The way to do this, in my opinion, would be to support easy set-up of a IIIF endpoint, with appropriate cache integration etc
     https://phabricator.wikimedia.org/T89552
and also to reflect the kind of information being presented by MediaViewer, eg for all the images on a particular page, into the form of an IIIF manifest, that could be browsed using any of the increasing universe of IIIF viewers out there.

IIIF is gaining real momentum in the GLAM community.

The Internet Archive for example just this week announced full IIIF provision, with descriptions of how they had achieved it.

http://blog.archive.org/2015/10/23/zoom-in-to-9-3-million-internet-archive-books-and-images-through-iiif/

Lots of GLAMs on both sides of the Atlantic are moving towards it as their key image-server protocol; and for example the National Gallery in London has expressed a very strong wish that wiki could support IIIF for their internal wiki.

As well as serving zooms and tiles to clients, the advantage of an IIIF service is that different endpoints are compatible and interoperable, so it is possible to create documents (manifests) bringing together images from multiple sources, that can be eg zoomed together and presented together in any IIIF-compatible application. It is also very much designed to be part of the Open Linked Data ecosystem.

If anyone wants to work tile-based backend or frontend, I would therefore strongly recommend IIIF as the API between the two, for compatibility for the rest of the world.

And if we are serious about serving the sum of the world's images, it is frustrating that we're not taking more steps to make them available compatibly with the API that much of the rest of the GLAM world is moving towards.

  -- James.


On 27/10/2015 05:55, Brian Wolff wrote:
Volunteers are free to do whatever they want, including collaborating
with people...

If you mean splitting over multiple gsoc/opw projects. Such projects
have to be mostly self-contained, although theoretically you could
probably split it between a backend project -> having an api to return
tiles, and a frontend project of doing all the media viewer stuff.
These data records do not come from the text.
(* ===== verification/ReviewSamples.v ===== *)
(** ReviewSamples: the authenticated reviews at work: a reviewer with a token asks for a
    challenge, approves, and the approval counts; what a repeated and a late verdict get. *)

From Stdlib Require Import ZArith.
From S2P Require Import Prelude Text Clock BranchProtection ForgeState Forge ForgeLaws.
From S2P Require Import ForgeInvariant Transfers TransferLaws ForgeCalls ForgeBehaviour BoundReviews BoundReviewLaws.
From S2P Require Import Accounts AccountLaws ReviewHistory ForgeSamples.
Local Open Scope forge_scope.

Definition head_oid : string := "aaaaaaaaaaaaaaaaaaaaaaaaaaaaaaaaaaaaaaaa".
Definition base_oid : string := "bbbbbbbbbbbbbbbbbbbbbbbbbbbbbbbbbbbbbbbb".

Definition observed_ref (ref_ commit : string) : ObservedReviewRef :=
  {| reference := ref_; observed_commit := commit; tree_sha := base_oid;
     identity := identity (seen ref_ commit) |}.

#[export] Instance sample_review_env : ReviewEnv :=
  {| token_hash_of := λ s, s; random_secret := λ _, Ok "nonce";
     observer := Some (λ target _,
       Ok {| observed_source := observed_ref (source_ref target) head_oid;
             observed_destination := observed_ref (destination_ref target) base_oid |});
     storage_root_of := Some "/git"; sha_snapshot := snap_author;
     sha_submit := sb_nonce; sha_dismiss := db_nonce; sha_policy := λ _ _, "policy";
     store_error := λ _, None |}.

#[export] Instance sample_auth_env : AuthEnv :=
  {| hash_password := λ p i, Ok ("$" +:+ p); password_matches := λ p h, bool_decide (h = "$" +:+ p);
     checked_add_signed := λ t d, Some (t + d / 1000000)%Z |}.

#[export] Instance sample_auth_spec : AuthEnvSpec.
Proof. split. intros i. by eexists. Defined.

(** Accounts before any repository. *)
Definition seeded : State :=
  {| users := {["rex" := profile]}; accounts := {["rex" := reviewer]}; sessions := ∅;
     personal_tokens := {[60%N := token]};
     invitations := ∅; activation_challenges := ∅; bootstrap_owner_consumed := false;
     repo_grants := {[("rex", "org", "web") := grant]};
     organizations := ∅; teams := ∅; repos := ∅; repository_creations := ∅; labels := ∅;
     issues := ∅; issue_comments := ∅; pulls := ∅; reviews := ∅; bound_reviews := [];
     review_comments := ∅; branch_protections := ∅; codeowners_ := ∅; readmes := ∅;
     statuses := ∅; check_runs := ∅; webhooks := ∅; webhook_deliveries := []; counters := ∅;
     jankurai_scores := ∅; repository_aliases := ∅; repository_transfers := ∅;
     repository_mutation_blocks := ∅ |}.

Definition started : ReviewCore :=
  {| core := {| state := seeded; stored := Some seeded; asked := 6 |}; challenges := ∅; audits := [] |}.

Definition topic_request : CreatePullRequestRequest :=
  {| cp_title := "fix"; cp_body := None; cp_head := "topic"; cp_base := "main";
     cp_head_sha := Some head_oid; cp_base_sha := Some base_oid; cp_source := None;
     cp_draft := false; cp_commits := []; cp_files := [] |}.

Definition rex : AuthenticatedActor := {| actor_binding := binding; mutation_authorized := true |}.

Definition opened : list BCall :=
  [BC_engine (C_create_repository_with_id 7%N "org" new_repo);
   BC_engine (C_create_pull_request "org" "web" "ann" topic_request);
   BC_authenticate (AC_PersonalAccessToken (token_hash token));
   BC_challenge rex 7%N 1 head_oid].

Definition with_challenge : ReviewCore := bserve opened started.

Definition rows_of (c : ReviewCore) : list (Uuid * bool) :=
  map (λ x, (x.1, bool_decide (is_Some x.2.2))) (map_to_list (challenges c)).

Definition the_challenge : Uuid := match rows_of with_challenge with [(i, _)] => i | _ => 0%N end.

Definition approve : SubmitBoundReviewRequest :=
  {| sb_challenge := the_challenge; sb_nonce := "nonce"; sb_expected_head := head_oid;
     sb_event := RS_Approved; sb_body := None; sb_comments := [] |}.

(** * Runs *)

(** Statements about a table with one row. *)
Lemma single_row `{Countable K} {V} (P : K → V → Prop) k v :
  P k v → ∀ k' v', ({[k := v]} : gmap K V) !! k' = Some v' → P k' v'.
Proof. intros HP k' v' [<- <-]%lookup_singleton_Some. exact HP. Qed.

Lemma no_row `{Countable K} {V} (P : K → V → Prop) :
  ∀ k v, (∅ : gmap K V) !! k = Some v → P k v.
Proof. intros k v Hl. by rewrite lookup_empty in Hl. Qed.

Lemma started_accounts : accounts_ok seeded.
Proof.
  split; cbn; try apply no_row; try apply single_row; try done.
  split; [done|]. exists reviewer. by split.
Qed.

Lemma started_history : history_ok started.
Proof.
  split; cbn; try apply no_row; try (by intros ? ?%elem_of_nil); try constructor.
  - intros id ch o H. by rewrite lookup_empty in H.
  - intros id ch o H. by rewrite lookup_empty in H.
Qed.

Lemma started_ready k : (k + 10 < u64_max)%N → forge_ready k started.
Proof.
  intros Hk. split; [reflexivity| | |exact started_accounts| |].
  - split; cbn; try apply no_row. intros key key' r r' H. by rewrite lookup_empty in H.
  - intros o n. change (counters_of (state (core started)) o n) with Counters_default. cbn.
    change u64_max with 18446744073709551615%N in Hk. lia.
  - split; [lia|]. cbn. apply (single_row (λ _ a, (auth_epoch a + k < u64_max)%N)).
    change (auth_epoch reviewer) with 1%N. lia.
  - exact (no_row (λ key (j : RepositoryTransferJournal), idempotency_key j = key ∧ moved_from j ≠ moved_to j)).
Qed.

Lemma opened_ready k :
  (k + 20 < u64_max)%N → forge_ready k with_challenge ∧ history_ok with_challenge.
Proof.
  intros Hk. destruct (bserve_ok opened started k) as (H1 & H2 & _); [|exact started_history|by split].
  apply started_ready. change (N.of_nat (length opened)) with 4%N. lia.
Qed.

Lemma review_history_invariant_witness :
  rows_of (bserve (opened ++ [BC_submit rex 7%N 1 approve]) started) = [(the_challenge, true)]
  ∧ history_ok (bserve (opened ++ [BC_submit rex 7%N 1 approve]) started).
Proof.
  split; [vm_compute; reflexivity|].
  apply (review_history_invariant (opened ++ [BC_submit rex 7%N 1 approve]) started);
    [apply started_ready; vm_compute; reflexivity|exact started_history].
Defined.

Lemma verdict_stands_on_evidence_witness :
  ∃ e, (submit_bound_review rex 7%N 1 approve with_challenge).1 = Ok e
    ∧ sequence e = 1%N
    ∧ (repeated with_challenge (submit_bound_review rex 7%N 1 approve with_challenge).2 approve
         (sha_submit approve) e
       ∨ consumed with_challenge (submit_bound_review rex 7%N 1 approve with_challenge).2 rex 7%N 1
           approve None (sha_submit approve) e).
Proof.
  destruct (opened_ready 1) as [[Hc _ _ _ _] _]; [vm_compute; reflexivity|].
  pose proof (verdict_stands_on_evidence rex 7%N 1 approve with_challenge Hc) as H.
  destruct (submit_bound_review rex 7%N 1 approve with_challenge) as [[e|x] c'] eqn:Hrun.
  - exists e. destruct H as [_ H]. split; [reflexivity|]. split; [|exact H].
    assert (Hq : match (submit_bound_review rex 7%N 1 approve with_challenge).1 with
                 | Ok e => sequence e | Err _ => 0%N end = 1%N) by (vm_compute; reflexivity).
    rewrite Hrun in Hq. exact Hq.
  - exfalso. assert (Hq : is_ok (submit_bound_review rex 7%N 1 approve with_challenge).1 = true)
      by (vm_compute; reflexivity). rewrite Hrun in Hq. discriminate Hq.
Defined.

Definition spent : ReviewCore := bserve (opened ++ [BC_submit rex 7%N 1 approve]) started.

Lemma spent_ready k : (k + 20 < u64_max)%N → forge_ready k spent ∧ history_ok spent.
Proof.
  intros Hk. destruct (bserve_ok (opened ++ [BC_submit rex 7%N 1 approve]) started k)
    as (H1 & H2 & _); [|exact started_history|by split].
  apply started_ready. change (N.of_nat (length (opened ++ _))) with 5%N. lia.
Qed.

(** The repository is deleted; the spent challenge and its event remain. *)
Lemma challenge_consumed_once_witness :
  ∃ ch e, challenges spent !! the_challenge = Some (ch, Some e)
    ∧ challenges (bserve [BC_engine (C_delete_repository "org" "web")] spent) !! the_challenge
      = Some (ch, Some e)
    ∧ e ∈ bound_reviews (state (core (bserve [BC_engine (C_delete_repository "org" "web")] spent))).
Proof.
  destruct (spent_ready 1) as [Hready Hh]; [vm_compute; reflexivity|].
  destruct (challenges spent !! the_challenge) as [[ch [e|]]|] eqn:Hrow.
  - exists ch, e. split; [reflexivity|].
    destruct (challenge_consumed_once [BC_engine (C_delete_repository "org" "web")] spent
                the_challenge ch e rex 7%N 1 approve Hready Hh Hrow eq_refl) as (H1 & H2 & _).
    split; [exact H1|exact H2].
  - exfalso. assert (Hq : match challenges spent !! the_challenge with
                          | Some (_, Some _) => true | _ => false end = true)
      by (vm_compute; reflexivity). rewrite Hrow in Hq. discriminate Hq.
  - exfalso. assert (Hq : match challenges spent !! the_challenge with
                          | Some (_, Some _) => true | _ => false end = true)
      by (vm_compute; reflexivity). rewrite Hrow in Hq. discriminate Hq.
Defined.

Lemma verdict_counts_at_once_witness :
  ∃ pr e, (submit_bound_review rex 7%N 1 approve with_challenge).1 = Ok e
    ∧ pulls (state (core (submit_bound_review rex 7%N 1 approve with_challenge).2))
        !! (review_owner (event_review e), review_repo (event_review e), 1%N) = Some pr
    ∧ event_review e ∈ bound_reviews_for_evaluation (at_ 100)
        (state (core (submit_bound_review rex 7%N 1 approve with_challenge).2)) pr.
Proof.
  destruct (opened_ready 1) as [[Hc Hok _ _ _] _]; [vm_compute; reflexivity|].
  destruct (challenges with_challenge !! the_challenge) as [[ch [e0|]]|] eqn:Hrow.
  - exfalso. assert (Hq : match challenges with_challenge !! the_challenge with
                          | Some (_, None) => true | _ => false end = true)
      by (vm_compute; reflexivity). rewrite Hrow in Hq. discriminate Hq.
  - destruct (submit_bound_review rex 7%N 1 approve with_challenge) as [[e|x] c'] eqn:Hrun.
    + destruct (verdict_counts_at_once rex 7%N 1 approve with_challenge e c' ch (at_ 100) Hc Hok Hrun Hrow)
        as (pr & Hp & _ & _ & He).
      * discriminate.
      * replace (bound_reviews (state (core with_challenge))) with (@nil BoundReviewEvent)
          by (vm_compute; reflexivity). intros y Hy. apply elem_of_nil in Hy. destruct Hy.
      * assert (Hq : is_ok (validate_actor_binding (at_ 100)
          (state (core (submit_bound_review rex 7%N 1 approve with_challenge).2))
          (actor_binding rex)) = true) by (vm_compute; reflexivity).
        rewrite Hrun in Hq. exact Hq.
      * exists pr, e. split; [reflexivity|]. split; [exact Hp|exact He].
    + exfalso. assert (Hq : is_ok (submit_bound_review rex 7%N 1 approve with_challenge).1 = true)
        by (vm_compute; reflexivity). rewrite Hrun in Hq. discriminate Hq.
  - exfalso. assert (Hq : match challenges with_challenge !! the_challenge with
                          | Some (_, None) => true | _ => false end = true)
      by (vm_compute; reflexivity). rewrite Hrow in Hq. discriminate Hq.
Defined.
Assuming there were mentors and students who wanted to do that, and we
decide we want mediawiki to be able to serve tiles of images (Not
entirely clear if we do). Anyways lots of if on that, and would
require someone really interested to push it forward and do some
analysis if it was to actually become a gsoc/opw project.

--
-bawolff

On 10/26/15, Pine W <[email protected]> wrote:
Maybe the tile viewer project could be segmented in a way that it could be
spread over multiple volunteer developer tranches. Quim, what do you think?

Pine
On Oct 26, 2015 10:37 PM, "Brian Wolff" <[email protected]> wrote:

On 10/26/15, Pine W <[email protected]> wrote:
Assuming that this image will be released with a Commons-compatible
license, sooner or later (maybe many years later), there will be a use
case
for increasing the Commons file size limit to 194GB:

http://www.dpreview.com/articles/5817599570/astronomers-create-46-gigapixel-image-of-the-milky-way

That's not going to happen.

Perhaps in a timeframe in the nearer future, could MediaViewer be
tweaked
to download and show only small portions at a time of large images
and/or
tiled sets of of images? I think this feature might get a lot of use
from
the moment of deployment.


Commons currently uses tool labs for this (See the interactive large
image viewer like, on e.g.

https://commons.wikimedia.org/wiki/File:South_Station,_Elevated,_and_Dewey_Square.jpg
). I'm sure this would be a cool feature for media viewer. I doubt its
going to happen in the near future based on current priorities
(Obviously, its open source, so anyone could submit a patch. Maybe it
would make a cool gsoc project to have a tile viewer in media viewer,
albeit that's kind of on the large size for a gsoc project.